Federal employees in the National Capital Region were told to stay put on Monday morning as a wave of cold winter weather moved across eastern portions of the U.S. and threatened the D.C. area with several inches of snowfall.
The Office of Personnel Management said Sunday evening that federal offices in the Washington D.C. region would be closed Monday. “Emergency” employees — those who know ahead of time that they must work regardless of weather, are still expected to report for duty on Monday.
And the vast swath of the workforce that’s already teleworking because of COVID-19 is still expected work as usual.
OPM announced the closure after the National Weather Service posted a winter storm warning for the area, including Washington, D.C., most of northern Virginia and the suburban Maryland counties around the nation’s capital.
The initial forecast called for up to eight inches of snow by mid-day on Monday. For updated forecasts and other area closures, stay tuned to our colleagues at WTOP and WTOP.com.
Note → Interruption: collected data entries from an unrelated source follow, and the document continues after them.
(* ===== verification/World.v ===== *)
(** The state of the interpreter and the rule engine over a node: [vm/state.hpp]
    around the register machine of [Exec], the objects it shares with the database
    and the scheduler, the interface of the schedulers ([sched/base.hpp]) and what
    [process/machine.cpp] does for the interpreter. *)

From Stdlib Require Import ZArith Lia Bool SpecFloat.
From stdpp Require Import base tactics list numbers option gmap strings.
From S2P Require Import Prelude Words Types Instr RuntimeList Tuple SimpleTuple Trie TupleTrie.
From S2P Require Import RuleMatcher Node Pqueues Exec Externals Router.

#[local] Open Scope Z_scope.

(** ** Counted tuples as objects

    A [simple_tuple] by address, with the address of its tuple: it is pointed to by
    queues, lists of the rule engine and registers at once.  The methods are those
    of [SimpleTuple]. *)

Record stuple : Type := mk_stuple {
  get_tuple : Z;
  st_count : Z;
  st_to_delete : bool;
  st_generated : bool;
  st_aggregate : bool
}.

Definition new_stuple (t n : Z) : stuple := mk_stuple t (swrap 16 n) false false false.
Definition st_set_generated_run (v : bool) (s : stuple) : stuple :=
  mk_stuple (get_tuple s) (st_count s) (st_to_delete s) v (st_aggregate s).
Definition st_will_delete (s : stuple) : stuple :=
  mk_stuple (get_tuple s) (st_count s) true (st_generated s) (st_aggregate s).
Definition st_will_not_delete (s : stuple) : stuple :=
  mk_stuple (get_tuple s) (st_count s) false (st_generated s) (st_aggregate s).
Definition st_set_as_aggregate (s : stuple) : stuple :=
  mk_stuple (get_tuple s) (st_count s) (st_to_delete s) (st_generated s) true.
Definition st_can_be_consumed (s : stuple) : bool := negb (st_to_delete s) && negb (st_generated s).

(** ** What a program is to the engine

    The byte code of rules and predicates is at counters of the code of [base]. *)

Record vm_program : Type := mk_vm_program {
  base : Exec.program;
  program_rules : list rule;
  affected_rules : list (list nat);
  rule_bytecode : list pcounter;
  predicate_bytecode : list pcounter;
  const_bytecode : pcounter
}.

Definition INIT_PREDICATE_ID : Z := 0.
Definition SET_PRIORITY_PREDICATE_ID : Z := 1.
Definition SETCOLOR_PREDICATE_ID : Z := 2.
Definition SETEDGELABEL_PREDICATE_ID : Z := 3.
Definition WRITE_STRING_PREDICATE_ID : Z := 4.
Definition ADD_PRIORITY_PREDICATE_ID : Z := 5.
Definition SCHEDULE_NEXT_PREDICATE_ID : Z := 6.
Definition SETCOLOR2_PREDICATE_ID : Z := 7.

Definition get_predicate (vp : vm_program) (id : Z) : res predicate :=
  of_option (predicates (base vp) !! Z.to_nat id).
(* ===== verification/Interp.v ===== *)
(** The control of the interpreter, the rest of [vm/exec.cpp]: sends, ITERATE,
    REMOVE and DELETE, external calls, new axioms and nodes, the loop of [execute]
    and the entries [execute_bytecode] and [execute_rule]; and the use list of
    linear tuples of [vm/state.cpp]. *)

From Stdlib Require Import ZArith Lia Bool SpecFloat.
From stdpp Require Import base tactics list numbers option gmap sorting strings.
From S2P Require Import Prelude Words Types Instr RuntimeList Tuple SimpleTuple Trie TupleTrie Match.
From S2P Require Import TrieLookup RuleMatcher Node Exec Externals Router World.

#[local] Open Scope Z_scope.
#[local] Open Scope meld_scope.

Inductive return_type : Type :=
  | RETURN_OK
  | RETURN_SELECT
  | RETURN_NEXT
  | RETURN_LINEAR
  | RETURN_DERIVED
  | RETURN_END_LINEAR
  | RETURN_NO_RETURN.

Definition consumed (ret : return_type) : bool :=
  match ret with RETURN_LINEAR | RETURN_DERIVED => true | _ => false end.

(** [iter_object]: a tuple of the database by its leaf, of the node's queue or of
    the local tuples by its counted tuple *)
Inductive iter_object : Type :=
  | ITER_DB (leaf : Z)
  | ITER_LOCAL (stpl : Z)
  | ITER_QUEUE (stpl : Z).

Section Interp.
Context {Sched G : Type} `{scheduler Sched} (vp : vm_program) (rt : router).
Context (lib : c_library G) (added : list (external_function (G:=G))).
Context (rand : Z → G → Z * G) (** [randgen::operator()] *).
Context (hash_int hash_uint hash_float : Z → Z).

Abbreviation world := (world Sched G).
Abbreviation run := (run Sched G).
Abbreviation code := (code (base vp)).
Abbreviation on_core := (on_core vp).

(** an operand of the instruction at [pc] *)
Definition arg {A} (get : list byte → pcounter → res A) (pc : pcounter) : run A := pure_run (get code pc).

(** ** Linear tuples in use: [vm/state.cpp] *)

Fixpoint find_used (leaf : Z) (l : list (Z * Z)) : option Z :=
  match l with
  | [] => None
  | (p, n) :: l => if p =? leaf then Some n else find_used leaf l
  end.

(** the count of the first entry of the leaf *)
Fixpoint update_used (leaf : Z) (f : Z → Z) (l : list (Z * Z)) : list (Z * Z) :=
  match l with
  | [] => []
  | (p, n) :: l => if p =? leaf then (p, swrap 16 (f n)) :: l else (p, n) :: update_used leaf f l
  end.

Definition linear_tuple_can_be_used (leaf : Z) : run bool :=
  must (negb (leaf =? 0)) ;;;
  look (λ w, match find_used leaf (used_linear_tuples w) with
             | Some n => 0 <? n
             | None => true
             end).

Definition using_new_linear_tuple (leaf : Z) : run unit :=
  run! w := look id in
  match find_used leaf (used_linear_tuples w) with
  | Some n =>
      must (0 <? n) ;;;
      change (λ w, set_used_linear_tuples (update_used leaf (λ n, n - 1) (used_linear_tuples w)) w)
  | None =>
      run! n := leaf_count leaf in
      change (λ w, set_used_linear_tuples ((leaf, swrap 16 (n - 1)) :: used_linear_tuples w) w)
  end.

Definition no_longer_using_linear_tuple (leaf : Z) : run unit :=
  run! w := look id in
  match find_used leaf (used_linear_tuples w) with
  | Some _ =>
      change (λ w, set_used_linear_tuples (update_used leaf (λ n, n + 1) (used_linear_tuples w)) w)
  | None => fails assert_fail
  end.

(** ** Sends *)

(** [state::mark_predicate_to_run], with rule counting *)
Definition mark_predicate_to_run (p : predicate) : run unit :=
  let i := Z.to_nat (pred_id p) in
  run! w := look id in
  run! _ := pure_run (of_option (marked_predicates w !! i)) in
  change (λ w, set_marked_predicates (<[i := true]> (marked_predicates w)) w).

Definition push_generated (stpl : Z) : run unit :=
  change (λ w, set_generated_tuples (generated_tuples w ++ [stpl]) w).
Definition push_generated_persistent (stpl : Z) : run unit :=
  change (λ w, set_generated_persistent_tuples (generated_persistent_tuples w ++ [stpl]) w).
Definition push_other_level (stpl : Z) : run unit :=
  change (λ w, set_generated_other_level (generated_other_level w ++ [stpl]) w).

(** [state::add_generated_tuple] *)
Definition add_generated_tuple (stpl : Z) : run unit :=
  update_stuple stpl (st_set_generated_run true) ;;; push_generated stpl.

Definition running_node : run Z := λ w, let* n := of_option (cur_node w) in Ok (n, w).

Definition execute_send_self (tpl : Z) : run unit :=
  run! t := tuple_at tpl in
  let p := pred t in
  run! nd := running_node in
  if is_action p then run_action nd tpl false
  else
    run! w := look id in
    run! stpl := make_stuple tpl (run_count w) in
    if use_local_tuples w || persistent_only w then
      if negb (pred_level p =? current_level w) then push_other_level stpl
      else if is_persistent_pred p then push_generated_persistent stpl
      else
        (if is_reused p then push_generated_persistent stpl else push_generated stpl) ;;;
        register vp p 1 true ;;;
        mark_predicate_to_run p
    else
      route_self nd stpl 0 ;;; add_generated_tuple stpl.

Definition execute_send (pc : pcounter) : run unit :=
  run! msg := arg send_msg pc in
  run! dest := arg send_dest pc in
  run! dest_val := on_core (λ _, get_node dest) in
  run! tpl := on_core (λ _, get_ptr msg) in
  run! t := tuple_at tpl in
  run! w := look id in
  if (run_count w <? 0) && Types.is_linear (pred t) && negb (is_reused (pred t)) then delete_tuple_at tpl
  else if msg =? dest then execute_send_self tpl
  else
    run! stpl := make_stuple tpl (run_count w) in
    route rt dest_val stpl 0.

Definition execute_send_delay (pc : pcounter) : run unit :=
  run! msg := arg send_delay_msg pc in
  run! dest := arg send_delay_dest pc in
  run! dest_val := on_core (λ _, get_node dest) in
  run! tpl := on_core (λ _, get_ptr msg) in
  run! _ := tuple_at tpl in
  run! w := look id in
  run! stpl := make_stuple tpl (run_count w) in
  run! delay := arg send_delay_time pc in
  if msg =? dest then run! nd := running_node in route_self nd stpl delay
  else route rt dest_val stpl delay.

(** ** ITERATE *)

(** [utils::shuffle_vector]: [random_shuffle] exchanges every element with one of
    those before it or itself *)
Fixpoint shuffle_loop {A} (fuel i : nat) (l : list A) (g : G) : list A * G :=
  match fuel with
  | O => (l, g)
  | S fuel =>
      let '(j, g) := rand (Z.of_nat (i + 1)) g in
      shuffle_loop fuel (i + 1) (list_swap i (Z.to_nat j) l) g
  end.

Definition shuffle_vector {A} (l : list A) : run (list A) :=
  λ w, let '(l, g) := shuffle_loop (length l - 1) 1 l (rng w) in Ok (l, set_rng g w).

(** [gather_active_tuples]: the tuples in the queue of the node that may be used *)
Fixpoint filter_active (i : Z) (qs : list Z) : run (list Z) :=
  match qs with
  | [] => done []
  | q :: qs =>
      run! s := stuple_at q in
      run! ok := (if st_can_be_consumed s then run! p := stuple_pred q in done (pred_id p =? i)
                  else done false) in
      run! rest := filter_active i qs in
      done (if (ok : bool) then q :: rest else rest)
  end.

Definition gather_active_tuples (i : Z) : run (list Z) :=
  run! nd := running_node in
  run! w := look id in
  run! qs := pure_run (queued_tuples nd (sched w)) in
  filter_active i qs.

Definition matches_at (pc : pcounter) (t : Z) : run bool :=
  run! t := tuple_at t in on_core (λ pr, do_matches pr pc t).

(** [predicate] pointers are equal when the ids are *)
Definition of_predicate (p : predicate) (stpl : Z) : run bool :=
  run! q := stuple_pred stpl in done (pred_id q =? pred_id p).

(** [tuple_sorter::get_tuple] *)
Definition object_tuple (o : iter_object) : run Z :=
  match o with
  | ITER_DB leaf => leaf_tuple leaf
  | ITER_LOCAL s | ITER_QUEUE s => run! s := stuple_at s in done (get_tuple s)
  end.

Inductive sort_key : Type := int_key (n : Z) | float_key (f : spec_float).

Definition key_lt (k1 k2 : sort_key) : bool :=
  match k1, k2 with
  | int_key a, int_key b => a <? b
  | float_key a, float_key b => SFltb a b
  | _, _ => false
  end.

Definition sorter_key (p : predicate) (field : nat) (o : iter_object) : run sort_key :=
  run! a := object_tuple o in
  run! t := tuple_at a in
  run! type := pure_run (get_field_type p field) in
  match type with
  | FIELD_INT => run! n := pure_run (Tuple.get_int t field) in done (int_key n)
  | FIELD_FLOAT => run! f := pure_run (Tuple.get_float t field) in done (float_key f)
  | FIELD_NODE => run! n := pure_run (Tuple.get_node t field) in done (int_key n)
  | _ => fails (vm_exec_error "don't know how to compare this field type (tuple_sorter)")
  end.

Fixpoint with_keys (p : predicate) (field : nat) (os : list iter_object)
  : run (list (sort_key * iter_object)) :=
  match os with
  | [] => done []
  | o :: os =>
      run! k := sorter_key p field o in
      run! rest := with_keys p field os in done ((k, o) :: rest)
  end.

#[local] Instance key_before_dec :
  RelDecision (λ a b : sort_key * iter_object, key_lt b.1 a.1 = false).
Proof. intros a b. apply _. Defined.

(** [sort] compares nothing when there is one object; equal ones may come in any
    order *)
Definition sort_objects (p : predicate) (field : nat) (os : list iter_object) : run (list iter_object) :=
  match os with
  | [] | [_] => done os
  | _ =>
      run! ks := with_keys p field os in
      done (map snd (merge_sort (λ a b, key_lt b.1 a.1 = false) ks))
  end.

(** *** One tuple *)

(** [PUSH_CURRENT_STATE], the run, [POP_STATE] *)
Definition set_cur (t leaf q : Z) (s : state) : state :=
  mk_state (regs s) (stack s) (consts s) (mem s) (heap s) t leaf q (is_leaf s) (saved_leafs s)
    (saved_stuples s) (free_lists s) (free_rstring s).

Definition with_tuple (t leaf q : Z) (this_is_linear old_is_linear : bool) (body : run return_type)
  : run return_type :=
  run! w := look id in
  let c := core w in
  let '(old_t, old_leaf, old_q) := (cur_tuple c, Exec.tuple_leaf c, tuple_queue c) in
  change (λ w, set_core (set_cur t leaf q (core w)) (set_run_linear (this_is_linear || run_linear w) w)) ;;;
  run! ret := body in
  change (λ w, set_core (set_cur old_t old_leaf old_q (core w)) (set_run_linear old_is_linear w)) ;;;
  done ret.

(** the test after each tuple; None goes on to the next *)
Definition stop_iter (ret : return_type) : run (option return_type) :=
  run! lin := look run_linear in
  done (match ret with
        | RETURN_LINEAR => Some RETURN_LINEAR
        | RETURN_DERIVED => if (lin : bool) then Some RETURN_DERIVED else None
        | _ => None
        end).

(** the tuple of a leaf; the count in use is given back before the test in one loop
    and after it in the other, where it is reached in the same cases *)
Definition try_leaf (this_is_linear old_is_linear : bool) (body : run return_type) (leaf : Z)
  : run (option return_type) :=
  run! ok := (if this_is_linear then linear_tuple_can_be_used leaf else done true) in
  if negb ok then done None
  else
    (if this_is_linear then using_new_linear_tuple leaf else done ()) ;;;
    run! t := leaf_tuple leaf in
    run! ret := with_tuple t leaf 0 this_is_linear old_is_linear body in
    (if negb (consumed ret) && this_is_linear then no_longer_using_linear_tuple leaf else done ()) ;;;
    stop_iter ret.

(** a queued or local tuple in the loop over [everything] *)
Definition try_sorted (to_delete this_is_linear old_is_linear : bool) (body : run return_type) (stpl : Z)
  : run (option return_type) :=
  run! s := stuple_at stpl in
  if negb (st_can_be_consumed s) then done None
  else
    (if to_delete then update_stuple stpl st_will_delete else done ()) ;;;
    run! ret := with_tuple (get_tuple s) 0 stpl this_is_linear old_is_linear body in
    (if negb (consumed ret) then update_stuple stpl st_will_not_delete else done ()) ;;;
    stop_iter ret.

(** the same in the loops over the queue and the local tuples, after the tests *)
Definition try_stuple (to_delete this_is_linear old_is_linear : bool) (body : run return_type) (stpl : Z)
  : run (option return_type) :=
  run! s := stuple_at stpl in
  let mark := to_delete || this_is_linear in
  (if mark then must this_is_linear ;;; update_stuple stpl st_will_delete else done ()) ;;;
  run! ret := with_tuple (get_tuple s) 0 stpl this_is_linear old_is_linear body in
  (if negb (consumed ret) && mark then update_stuple stpl st_will_not_delete else done ()) ;;;
  (if negb to_delete && this_is_linear then update_stuple stpl st_will_not_delete else done ()) ;;;
  stop_iter ret.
Because of the high proportion of the workforce already teleworking because of COVID-19, it’s unclear how many employees will be affected by Monday’s closure.
In its most recent report to Congress, OPM said 45 percent of the total federal workforce was deemed telework-eligible by their agencies in fiscal year 2020, and of those employees, 90 percent actively teleworked. But the office cautioned those relatively outdated figures may not have been an accurate governmentwide snapshot, since agencies were reporting data to OPM at the very same time they were changing telework rules and definitions in response to the pandemic.